Enjoy this.  For my U.S. friends, when Buzz says, "Whales don't go to slayp (sleep)", that's just a weird vowel he used, it's not some twisted weird Australian accent going on there. And his reading of the final page wasn't entirely accurate, in case you were wondering what manner of weird sect we might belong to.

19 November 2010

Daisies and Ants

Dad took us to a field of daisies to take photos of us.
We all played in the daisies.
We all were happy.
Until we noticed the ants.
The end.

18 November 2010

What does one do in a blogging slump?

The first thing that becomes evident during a blogging slump is the guilt.  Oh, the guilt, the guilt!  I owe it to my blog, I owe it to my readers, I owe it to myself ... woe, woe, woe, boo-hoo.

Each night I log on and I read what you lovely people have been saying.  So many wonderful blogs,so many stories and pictures!  I love jumping into your lives and seeing what is interesting your typing fingers today!

I've been Google-Talking with some of you too!  That's fun (especially my typos.  They get worse as the night wears on.)

I have also been spending an inordinate amount of time on ABC iView - the site where you can watch recent ABC TV programs.  I am still unable to corral myself in front of our actual TV and sit still to watch, but I have been enjoying watching on the computer screen.  The Sherlock Holmeses have come to an end for the time being, and now I watch QI because I'm an Alan Davies fan, Michael McIntyre's Comedy Roadshow because I love comedy, The Librarians because oh my goodness Pearl has moved in with Frances and Terry, and Media Watch because I love seeing someone sticking the boot into someone who has done a bad job in media and current affairs.  I watch Gardening Australia so I can learn what I'm doing wrong in the garden, and I was watching Can We Help until they started that segment with the po-faced doctor who tells everyone not to eat anything yummy.

I SHOULD have been backing up all my photo files into my Dropbox, but I haven't.  Naughty me.

So that's what I've been doing during my blogging slump.  But most of all, it's the guilt.  The terrible, woeful guilt.

I will leave you, and particularly Tracy who likes my photos and said I'm her therapist, with this one picture.  I'm running out of ideas to stimulate the little brain which runs around in a pink-clad body and will continue to do so aimlessly for the next 74 days until pre-prep starts.  So there's been games with Buzz's flashcards, letters and sounds during nighttime stories, and also a bit of this, below.

Annie Apple - Noisy Nick - Noisy Nick - Annie Apple - Hyphen - Lucy Lamplight - Uppy Umbrella - Clever Cat - Impy Ink - Annie Apple.

17 November 2010

A Little Bit Weird

I've been trying a bit of straw-bale gardening.

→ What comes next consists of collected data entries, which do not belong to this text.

(** * Lotería board generator: a shallow embedding of [loteria_generator.py]

    The development follows the Python module top to bottom: the catalogue
    [ITEMS] and the constants, [create_master_pool], the [Counter] that
    [generate_boards] works on, the greedy filling of one board, the loop
    over the boards of one attempt and the retry loop with its
    [try]/[except Exception] handler.  The process-wide random generator of
    Python's [random] module is made explicit: a [RandomSource] is a state
    type with a [shuffle] operation, and the state is threaded through every
    call. *)

From Stdlib Require Import ZArith Ascii String List Permutation Lia
  DecimalString DecimalZ.
From stdpp Require Import base decidable list gmap strings sets.

Local Open Scope string_scope.
Local Open Scope Z_scope.
Local Open Scope list_scope.

(** ** The catalogue and the constants *)

Definition Item : Type := string.

Definition ITEMS : list Item :=
  [ "01 PATACÓN DE GUINEO VERDE"; "02 ALEGRÍA DE COCO Y ANÍS"; "03 BOLLO DE MAÍZ";
    "04 CABALLITO DE PAPAYA"; "05 SANCOCHO DE PESCADO"; "06 MAZAMORRA DE GUINEO";
    "07 COCADA DE PANELA Y COCO"; "08 MOJARRA FRITA"; "09 TINAJERO";
    "10 PIEDRA DE FILTRAR"; "11 TINAJA DE BARRO"; "12 PONCHERA";
    "13 MECEDORA DE MIMBRE"; "14 FOGÓN DE LEÑA"; "15 TOTUMA Y CUCHARA DE PALO";
    "16 MANTEL DE HULE"; "17 ESTACIÓN DEL FERROCARRIL"; "18 TRANVÍA DE BARRANQUILLA";
    "19 EL VAPOR DAVID ARANGO"; "20 ROBLE MORADO EN FLOR"; "21 MANGLARES DE LA CIÉNAGA";
    "22 BOSQUE SECO TROPICAL"; "23 BOCAS DE CENIZA"; "24 CALLES DE BARRIO ABAJO";
    "25 LA MARIMONDA"; "26 LA PALENQUERA"; "27 VENDEDOR DE AGUACATES";
    "28 LA NOVIA DE BARRANQUILLA"; "29 ALEJANDRO OBREGÓN"; "30 ENRIQUE GRAU";
    "31 PESCADOR DE ATARRAYA"; "32 AZAFATE"; "33 AJIACO SANTAFEREÑO";
    "34 TRANVÍA DE BOGOTÁ"; "35 OLLETA Y MOLINILLO"; "36 TAMAL SANTAFEREÑO" ].

Definition NUM_BOARDS : nat := 15.
Definition BOARD_SIZE : nat := 16.
Definition FIRST_24_FREQUENCY : nat := 7.
Definition LAST_12_FREQUENCY : nat := 6.

(** ** [create_master_pool]

    [master_pool.extend([item] * n)] appends [n] copies of [item]; the two
    loops run over the slices [ITEMS[:24]] and [ITEMS[24:]]. *)

Definition extend_repeated (n : nat) (pool : list Item) (item : Item) : list Item :=
  pool ++ repeat item n.

Definition create_master_pool : list Item :=
  let master_pool := [] in
  let master_pool := fold_left (extend_repeated FIRST_24_FREQUENCY) (take 24 ITEMS) master_pool in
  let master_pool := fold_left (extend_repeated LAST_12_FREQUENCY) (drop 24 ITEMS) master_pool in
  master_pool.

(** [list.count]: the number of occurrences of an item in a list. *)
Definition count (x : Item) (l : list Item) : nat :=
  length (filter (λ y, y = x) l).

(** ** [collections.Counter]

    A [Counter] is a [dict], and a [dict] keeps its keys in insertion order;
    [elements()] lists the keys in that order.  The order is what
    [random.shuffle] receives, so the counter is an association list, a key
    occurring at most once. *)

Definition Counter : Type := list (Item * Z).

(** [c[x]]: a missing key counts 0 ([Counter.__missing__]). *)
Fixpoint counter_get (c : Counter) (x : Item) : Z :=
  match c with
  | [] => 0
  | (k, v) :: c' => if decide (k = x) then v else counter_get c' x
  end.

(** [c[x] = v]: an existing key keeps its place, a new one goes last. *)
Fixpoint counter_set (c : Counter) (x : Item) (v : Z) : Counter :=
  match c with
  | [] => [(x, v)]
  | (k, w) :: c' =>
      if decide (k = x) then (k, v) :: c' else (k, w) :: counter_set c' x v
  end.

(** [del c[x]]. *)
Fixpoint counter_del (c : Counter) (x : Item) : Counter :=
  match c with
  | [] => []
  | (k, w) :: c' =>
      if decide (k = x) then c' else (k, w) :: counter_del c' x
  end.

(** [Counter(iterable)]: one [c[x] += 1] per element, left to right. *)
Definition counter_of (l : list Item) : Counter :=
  fold_left (λ c x, counter_set c x (counter_get c x + 1)) l [].

(** [c.elements()]: every key repeated as many times as its count; a count
    below one gives no element. *)
Definition counter_elements (c : Counter) : list Item :=
  flat_map (λ kv, repeat (fst kv) (Z.to_nat (snd kv))) c.

(** ** Python exceptions

    [generate_boards] raises [RuntimeError] with a message built from
    [max_attempts]; [run_tests] and the [assert] of [main] raise
    [AssertionError]; writing a file raises [OSError].  The handler of
    [generate_boards] is [except Exception]: what it catches is decided by
    the class of the exception, and [KeyboardInterrupt] and [SystemExit]
    derive from [BaseException] alone. *)

Inductive PyException : Type :=
  | RuntimeError (msg : string)
  | AssertionError (msg : string)
  | MemoryError
  | ValueError (msg : string)
  | OSError (msg : string)
  | KeyboardInterrupt
  | SystemExit.

(** [isinstance(e, Exception)]. *)
Definition is_Exception (e : PyException) : bool :=
  match e with
  | KeyboardInterrupt | SystemExit => false
  | _ => true
  end.

(** [str(n)] for a Python [int]. *)
Definition str (n : Z) : string := NilZero.string_of_int (Z.to_int n).

(** The f-string of line 102. *)
Definition failure_message (max_attempts : Z) : string :=
  "Failed to generate valid boards after " +:+ str max_attempts +:+ " attempts".
(** Modelled from the spec: [elements.Int32.Encode] is not in this file;
    the spec gives its contract as encodeInt32(offset, buffer, value),
    which writes 4 bytes and fails if offset+4 exceeds the buffer.
    Returns the buffer after the call, the count and the error. *)
Definition Int32_Encode (at_ : Z) (writer : list byte) (i : Z)
  : list byte * Z * option error :=
  if len writer <? at_ + 4 then (writer, 0, Some CodecTooSmall)
  else (put_i32 writer at_ i, 4, None).

(** ** Elements *)

(** [Document] is the type of the materialized container of a value
    (Go's pointer to Document); an Array wraps the same document. *)
Record Value (Document : Type) : Type := mkValue {
  start : Z;                    (* uint32: offset of the type tag *)
  offset : Z;                   (* uint32: offset of the payload *)
  data : option (list byte);    (* []byte, None for nil *)
  d : option Document           (* pointer to Document, None for nil *)
}.
Arguments mkValue {Document} start offset data d.
Arguments start {Document} v.
Arguments offset {Document} v.
Arguments data {Document} v.
Arguments d {Document} v.

Record Element (Document : Type) : Type := mkElement {
  value : option (Value Document)   (* pointer to Value, None for nil *)
}.
Arguments mkElement {Document} value.
Arguments value {Document} e.

(** The rest of package bsonx, as far as this file calls it:
    - [Value.validate(sizeOnly)] and [Value.Equal], of value.go;
    - [Document.Validate], [Document.writeByteSlice] and
      [Array.writeByteSlice] for the array over a document; each write
      returns the destination after the call, the count and the error;
    - an [io.Writer], whose [Write] returns the writer after the call, the
      count and the error. *)
Class Package (Document Writer : Type) : Type := {
  value_validate : Value Document -> bool -> outcome (Z * option error);
  value_Equal : Value Document -> Value Document -> outcome bool;
  doc_Validate : Document -> outcome (Z * option error);
  doc_writeByteSlice :
    Document -> Z -> Z -> list byte -> outcome (list byte * Z * option error);
  arr_writeByteSlice :
    Document -> Z -> Z -> list byte -> outcome (list byte * Z * option error);
  w_Write : Writer -> list byte -> outcome (Writer * Z * option error)
}.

It's where you get some straw bales and ... plant a garden in them.  Well, it's a bit more complex than that, but that's the idea.

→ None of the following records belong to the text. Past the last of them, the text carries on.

(** * Detrended Price Oscillator ([jesse/indicators/dpo.py])

    A shallow embedding of the two functions of [dpo.py]: the engine [_dpo]
    and the public entry point [dpo].

    - Array elements are IEEE 754 binary64 numbers, as in the NumPy arrays
      parameter [source] and the buffers made by [np.zeros]: Rocq's
      primitive [float], whose operations are the processor's.
    - [period] is an integer, [Z], with [//] as floor division. [_dpo]
      is compiled by Numba ([@njit]), which holds [period] in an int64
      and wraps its arithmetic around: the slice bound
      [period - 1 + shift] of line 26 leaves the int64 range from
      [period = 6148914691236517206] on, and is modelled with the
      wrap-around. The other integer expressions ([period // 2 + 1],
      [period - 1], [-period]) stay in range for every int64 period but
      the least one, where wrapping does not change the outcome.
    - The engine allocates and writes NumPy arrays; arrays live in a store
      and the engine is a computation in a state-and-exception monad, so
      that what it writes, and where, is part of the model.
    - Exceptions are values: [ValueError] for a shape mismatch (NumPy's
      broadcasting failure), [IndexError] for an index out of range.
      The module defines and raises no exception of its own.
    - The three functions imported from [jesse.helpers] are parameters of
      the entry point. *)

From Stdlib Require Import ZArith Lia Floats Uint63.
From stdpp Require Import base list strings.

Local Open Scope Z_scope.

(** ** Exceptions and results *)

Inductive exn : Set :=
  | ValueError          (* operands / slices whose shapes cannot be broadcast *)
  | IndexError          (* index out of bounds *)
  | UnknownSourceType.  (* raised by the candle-source collaborator only *)

Inductive result (A : Type) : Type :=
  | Ok (a : A)
  | Raise (e : exn).
Arguments Ok {A} a.
Arguments Raise {A} e.

(** ** The fragment of NumPy used by [dpo.py], on one-dimensional
       float64 arrays *)

Module NumPy.

Abbreviation ndarray := (list float).

(** A slice bound [k] of a sequence of length [n], as Python clips it:
    a negative bound counts from the end, and both are clamped into
    [0..n]. *)
Definition slice_bound (n : nat) (k : Z) : nat :=
  Z.to_nat (if k <? 0 then Z.max 0 (k + Z.of_nat n) else Z.min k (Z.of_nat n)).

(** [a[k:]] *)
Definition slice_from (a : ndarray) (k : Z) : ndarray :=
  drop (slice_bound (length a) k) a.

(** [a[:k]] *)
Definition slice_to (a : ndarray) (k : Z) : ndarray :=
  take (slice_bound (length a) k) a.

(** [np.zeros(n)] *)
Definition zeros (n : nat) : ndarray := replicate n 0%float.

(** Elementwise binary operation with NumPy's broadcasting of shapes
    [(m,)] and [(n,)]: equal lengths, or one of them of length 1. *)
Definition broadcast2 (f : float -> float -> float) (x y : ndarray) : result ndarray :=
  if decide (length x = length y) then Ok (zip_with f x y)
  else match x, y with
       | [a], _ => Ok (map (f a) y)
       | _, [b] => Ok (map (fun a => f a b) x)
       | _, _ => Raise ValueError
       end.

(** The int64 scalar [period] as the float64 it is promoted to in
    [array / period] (exact conversion below 2^53, rounded to nearest up
    to 2^63). *)
Definition float_of_int (z : Z) : float :=
  if z <? 0 then (- of_uint63 (Uint63.of_Z (- z)))%float
  else of_uint63 (Uint63.of_Z z).

(** [a / k] for an integer scalar [k] *)
Definition div_scalar (a : ndarray) (k : Z) : ndarray :=
  map (fun x => (x / float_of_int k)%float) a.

(** [a[k:] = v]: the slice and [v] must have the same length, or [v] has
    length 1 and is broadcast. *)
Definition assign_from (a : ndarray) (k : Z) (v : ndarray) : result ndarray :=
  let s := slice_bound (length a) k in
  let m := (length a - s)%nat in
  if decide (length v = m) then Ok (take s a ++ v)
  else match v with
       | [x] => Ok (take s a ++ replicate m x)
       | _ => Raise ValueError
       end.

(** [a[:k] = x] for a scalar [x] *)
Definition fill_to (a : ndarray) (k : Z) (x : float) : ndarray :=
  let s := slice_bound (length a) k in
  replicate s x ++ drop s a.

(** [np.roll(a, shift)]: element [i] moves to [(i + shift) mod n]. *)
Definition roll (a : ndarray) (shift : Z) : ndarray :=
  match length a with
  | O => a
  | n => let s := Z.to_nat (shift mod Z.of_nat n) in
         drop (n - s) a ++ take (n - s) a
  end.

(** [a[i]] for an integer [i], negative indices counting from the end *)
Definition getitem (a : ndarray) (i : Z) : result float :=
  let j := if i <? 0 then i + Z.of_nat (length a) else i in
  if (0 <=? j) && (j <? Z.of_nat (length a)) then
    match a !! Z.to_nat j with
    | Some x => Ok x
    | None => Raise IndexError
    end
  else Raise IndexError.

End NumPy.
Import NumPy.

(** ** The store of arrays and the monad of array programs *)

Abbreviation loc := nat.
Abbreviation store := (list ndarray).

(** A computation takes the store and gives back a value or an exception,
    and the store as it has left it. *)
Definition M (A : Type) : Type := store -> result A * store.

Definition ret {A} (a : A) : M A := fun h => (Ok a, h).
Definition raise {A} (e : exn) : M A := fun h => (Raise e, h).
Definition bind {A B} (m : M A) (k : A -> M B) : M B :=
  fun h => match m h with
           | (Ok a, h') => k a h'
           | (Raise e, h') => (Raise e, h')
           end.

Notation "'do' x <- m ; k" := (bind m (fun x => k))
  (at level 10, x name, m at level 100, k at level 200).
Notation "m ;; k" := (bind m (fun _ => k))
  (at level 100, k at level 200, right associativity).

Definition lift {A} (r : result A) : M A := fun h => (r, h).

(** A new array object *)
Definition alloc (a : ndarray) : M loc := fun h => (Ok (length h), h ++ [a]).

(** The contents of an array object. A reference is never dangling in
    Python; the model answers [IndexError] for a location outside the
    store. *)
Definition load (l : loc) : M ndarray :=
  fun h => match h !! l with
           | Some a => (Ok a, h)
           | None => (Raise IndexError, h)
           end.

(** Overwrite the contents of an array object *)
Definition save (l : loc) (a : ndarray) : M unit := fun h => (Ok tt, <[l := a]> h).

(** [len(a)] *)
Definition len (l : loc) : M nat := do a <- load l; ret (length a).

(** [a[i] = x], [0 <= i < len(a)] *)
Definition setitem (l : loc) (i : nat) (x : float) : M unit :=
  do a <- load l;
  if decide (i < length a)%nat then save l (<[i := x]> a) else raise IndexError.

(** [for i in range(lo, lo + n): body(i)] *)
Fixpoint for_range (lo n : nat) (body : nat -> M unit) : M unit :=
  match n with
  | O => ret tt
  | S n' => body lo ;; for_range (S lo) n' body
  end.

(** ** [_dpo] (dpo.py, lines 8-28) *)

(** Line 18, the body of the loop: [cumsum[i] = cumsum[i-1] + temp[i]] *)
Definition cumsum_step (cumsum temp : loc) (i : nat) : M unit :=
  do c <- load cumsum;
  do t <- load temp;
  do x <- lift (getitem c (Z.of_nat i - 1));
  do y <- lift (getitem t (Z.of_nat i));
  setitem cumsum i (x + y)%float.

(** [shift = period // 2 + 1], and the integer [period - 1 + shift], the
    specification's cutoff *)
Definition shift_of (period : Z) : Z := period / 2 + 1.
Definition cutoff_of (period : Z) : Z := period - 1 + shift_of period.

(** An integer as the int64 that two's-complement arithmetic makes of it *)
Definition wrap_int64 (z : Z) : Z := (z + 2 ^ 63) mod 2 ^ 64 - 2 ^ 63.

(** The slice bound that line 26 computes, [period - 1 + shift] in int64
    arithmetic: the cutoff while that is below 2^63, a negative number
    from there on. *)
Definition mask_bound (period : Z) : Z := wrap_int64 (period - 1 + shift_of period).

Definition _dpo (source : loc) (period : Z) : M loc :=
  (* shift = period // 2 + 1 *)
  let shift := shift_of period in
  (* sma = np.zeros_like(source) *)
  do n <- len source;
  do sma <- alloc (zeros n);
  (* temp = np.zeros(len(source) + 1) *)
  do temp <- alloc (zeros (n + 1));
  (* temp[1:] = source *)
  do src <- load source;
  do t <- load temp;
  do t' <- lift (assign_from t 1 src);
  save temp t' ;;
  (* cumsum = np.zeros(len(source) + 1) *)
  do cumsum <- alloc (zeros (n + 1));
  (* for i in range(1, len(cumsum)): cumsum[i] = cumsum[i-1] + temp[i] *)
  do m <- len cumsum;
  for_range 1 (m - 1) (cumsum_step cumsum temp) ;;
  (* sma[period-1:] = (cumsum[period:] - cumsum[:-period]) / period *)
  do c <- load cumsum;
  do d <- lift (broadcast2 PrimFloat.sub (slice_from c period) (slice_to c (- period)));
  do s <- load sma;
  do s' <- lift (assign_from s (period - 1) (div_scalar d period));
  save sma s' ;;
  (* shifted_source = np.roll(source, shift) *)
  do src <- load source;
  do shifted_source <- alloc (roll src shift);
  (* dpo = shifted_source - sma *)
  do x <- load shifted_source;
  do y <- load sma;
  do r <- lift (broadcast2 PrimFloat.sub x y);
  do dpo <- alloc r;
  (* dpo[:period-1+shift] = np.nan *)
  do r <- load dpo;
  save dpo (fill_to r (wrap_int64 (period - 1 + shift)) nan) ;;
  (* return dpo *)
  ret dpo.

(** A call [_dpo(source, period)] in the store [h], with the contents of
    the returned array read back from the store the call leaves. *)
Definition call_dpo (h : store) (source : loc) (period : Z) : result ndarray :=
  match _dpo source period h with
  | (Ok l, h') => match h' !! l with Some a => Ok a | None => Raise IndexError end
  | (Raise e, _) => Raise e
  end.

(** The engine called on a series [src]: the store holds [src] alone. *)
Definition run_dpo (src : ndarray) (period : Z) : result ndarray :=
  call_dpo [src] 0%nat period.

(** ** [dpo] (dpo.py, lines 31-48) *)

(** What the public entry point returns: one number, or a whole series. *)
Inductive value : Type :=
  | Scalar (x : float)
  | Series (a : ndarray).

Section PublicEntryPoint.

(** [jesse.helpers] is not part of this module; its three functions are
    parameters of the entry point. [candles] is the two-dimensional
    candle array they work on. *)
Variable candles : Type.
Variable slice_candles : candles -> bool -> candles.
Variable get_candle_source : candles -> string -> result ndarray.
Variable same_length : candles -> ndarray -> ndarray.

Definition dpo (cs : candles) (period : Z) (source_type : string)
    (sequential : bool) : result value :=
  (* candles = slice_candles(candles, sequential) *)
  let cs := slice_candles cs sequential in
  (* source = get_candle_source(candles, source_type=source_type) *)
  match get_candle_source cs source_type with
  | Raise e => Raise e
  | Ok source =>
    (* res = _dpo(source, period) *)
    match run_dpo source period with
    | Raise e => Raise e
    | Ok res =>
      (* return same_length(candles, res) if sequential else res[-1] *)
      if sequential then Ok (Series (same_length cs res))
      else match getitem res (-1) with
           | Ok x => Ok (Scalar x)
           | Raise e => Raise e
           end
    end
  end.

I got two bales for my first attempt.  I decided that if all else fails (which it isn't) then at the end of the growing season I can take the bales and spent veggie crops apart and let it improve the soil underneath.  I've put them in a place where I would love to have veggies next year, but currently has quite poor soil.


I've put in cucumbers, capsicum, rocket and some little carrots which will certainly fail because the bales have proved to be too rich in nutrients.  The carrots see no reason at all to put down big, fat roots in search of noms.  Everything else is growing well though, and I've decided that you can't have everything.  I also put some pumpkin seeds into the ends of the bales and then had to decide which of the resulting plants were to be allowed to spread their vines out along the garden from there.

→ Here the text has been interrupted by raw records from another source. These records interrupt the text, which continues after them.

(** * deckjs: a 52-card deck (src/mod.ts)

    A shallow embedding of the [Deck] class and of the properties its
    specification states.  The development has three layers:

    - values: the typed records [Suit.t] and [Card.t], the catalogs, the deck
      as a list of cards threaded through the instance methods;
    - dynamic objects: [Value], for the functions that inspect the shape of
      what they are given ([validate], the text getters) and for the object
      literals [parse] builds;
    - store: [Store], a heap of objects and arrays with references, for the
      properties that depend on which object is which (fresh catalog copies,
      sorting an array in place). *)

From Stdlib Require Import ZArith List String Ascii Lia Permutation Sorted Bool.
From Stdlib Require Import DecimalString DecimalN.
From Stdlib Require Import QArith Qround Lqa.
From stdpp Require Import base list strings gmap.
Import ListNotations.
Open Scope Z_scope.

Set Warnings "-clear-no-such-hyp".

(** ** Data model *)

(** [type Suit = { value; color; utf }].  The glyph of [utf] is kept as the
    bytes of its UTF-8 encoding; no function of the class inspects it. *)
Module Suit.
Record t := mk { value : string; color : string; utf : string }.
End Suit.

(** [type Card = { id; value; rank; suit }].  The two [number] fields hold
    integers. *)
Module Card.
Record t := mk { id : Z; value : string; rank : Z; suit : Suit.t }.
End Card.

(** The two private fields of an instance: [deck] and [id]. *)
Module Deck.
Record t := mk { deck : list Card.t; id : Z }.
End Deck.

(** ** Catalogs (the static getters, as values) *)

Definition CARDS : list string :=
  ["2"; "3"; "4"; "5"; "6"; "7"; "8"; "9"; "10"; "J"; "Q"; "K"; "A"]%string.

Definition CARDS_TEXT : list (string * string) :=
  [("2", "Two"); ("3", "Three"); ("4", "Four"); ("5", "Five"); ("6", "Six");
   ("7", "Seven"); ("8", "Eight"); ("9", "Nine"); ("10", "Ten");
   ("J", "Jack"); ("Q", "Queen"); ("K", "King"); ("A", "Ace")]%string.

Definition SUITS : list Suit.t :=
  [ Suit.mk "S" "black" "♠"; Suit.mk "H" "red" "♥";
    Suit.mk "D" "red" "♦"; Suit.mk "C" "black" "♣" ]%string.

Definition SUITS_COLOR : list string := ["black"; "red"; "red"; "black"]%string.

Definition SUITS_UTF : list string := ["♠"; "♥"; "♦"; "♣"]%string.

Definition SUITS_TEXT : list (string * string) :=
  [("S", "Spades"); ("H", "Hearts"); ("D", "Diamonds"); ("C", "Clubs")]%string.

Definition BLANK_CARD_UTF : string := "★"%string.

(** ** Construction *)

(** [arr.push(x)] *)
Definition push {A} (arr : list A) (x : A) : list A := arr ++ [x].
(** * pytlv: a Tag-Length-Value text codec

    Shallow embedding of [tlv.py] and verification of its framing,
    dispatch and round-trip properties.

    Python values are modelled by the inductive type [pyvalue]; a Python
    [str] is a list of code points, so that [len] and slicing count
    characters exactly as Python does.  Exceptions are modelled by the
    [result] monad.  The interpreter's built-in conversions that the
    module calls but does not define ([str]/[float] on floats,
    [isoformat]/[fromisoformat], the Unicode tables behind [int]) are
    the fields of the class [Builtins], and what their documentation
    promises is the class [BuiltinContracts].

    The interpreter refuses to convert between an integer and a
    decimal text of more than [int_max_str_digits] digits; the module
    leaves that limit at its default, and so does the model.  An aware
    datetime carries its time zone: a fixed offset, or a zone with
    rules of its own, whose offset may depend on the fold.

    Outside the model: the recursion depth of the interpreter, and the
    identity of objects other than time zones. *)

From Stdlib Require Import String Ascii ZArith NArith List Bool Lia.
From Stdlib Require Import Sorting.Permutation.
From Stdlib Require Import Floats.SpecFloat.
Import ListNotations.
Open Scope Z_scope.

(* ================================================================= *)
(** ** Strings, slices and exceptions *)

Definition char := N.
Definition str := list char.

(** An ASCII string literal, as a list of code points. *)
Definition lit (s : string) : str := map N_of_ascii (list_ascii_of_string s).

Definition len {A : Type} (l : list A) : Z := Z.of_nat (length l).

(** The exceptions that the module lets through.  [OutOfFuel] is none
    of Python's: it marks a decoding that the fuel did not cover, and
    [decode] never returns it (see [decode_fuel_enough]). *)
Inductive exn : Type :=
  | IndexError
  | KeyError
  | ValueError
  | TypeError
  | OutOfFuel.

Inductive result (A : Type) : Type :=
  | Ok (a : A)
  | Raise (e : exn).

Arguments Ok {A} a.
Arguments Raise {A} e.

Definition bind {A B : Type} (c : result A) (k : A -> result B) : result B :=
  match c with
  | Ok a => k a
  | Raise e => Raise e
  end.

Notation "x <- c ;; k" := (bind c (fun x => k))
  (at level 61, c at next level, right associativity).
Notation "' pat <- c ;; k" := (bind c (fun x => match x with pat => k end))
  (at level 61, pat pattern, c at next level, right associativity).

(** [PySlice_AdjustIndices] for a step of one: a negative index counts
    from the end, and every index is clamped to [0 .. n]. *)
Definition slice_index (n i : Z) : Z :=
  if i <? 0 then Z.max 0 (i + n) else Z.min i n.

(** [s[start:stop]] *)
Definition py_slice (s : str) (start stop : Z) : str :=
  let a := slice_index (len s) start in
  let b := slice_index (len s) stop in
  firstn (Z.to_nat (b - a)) (skipn (Z.to_nat a) s).

(** [s[start:]] *)
Definition py_slice_from (s : str) (start : Z) : str :=
  skipn (Z.to_nat (slice_index (len s) start)) s.

(** [s.split(d, maxsplit=1)[0]]: the characters before the first [d],
    or all of [s] when [d] does not occur. *)
Fixpoint split_head (d : char) (s : str) : str :=
  match s with
  | [] => []
  | c :: s' => if (c =? d)%N then [] else c :: split_head d s'
  end.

There are some tiny capsicums and cucumbers appearing ...


... and the flowers are making it look quite joyful.


But there's one weird thing.  When I started this little straw bale garden, I put the two bales standing up here in my garden ...


... with barely the space for my hand to fit between them.  Sure, there's been a lot of decomposing and squashing-down, but it also appears there's been SLIDING.  And that is totally weird.  In the picture above you can see the two bales covered in Green Things Growing, and then an expanse of dead grass clippings in between.

And that, I believe, is a Little Bit Weird.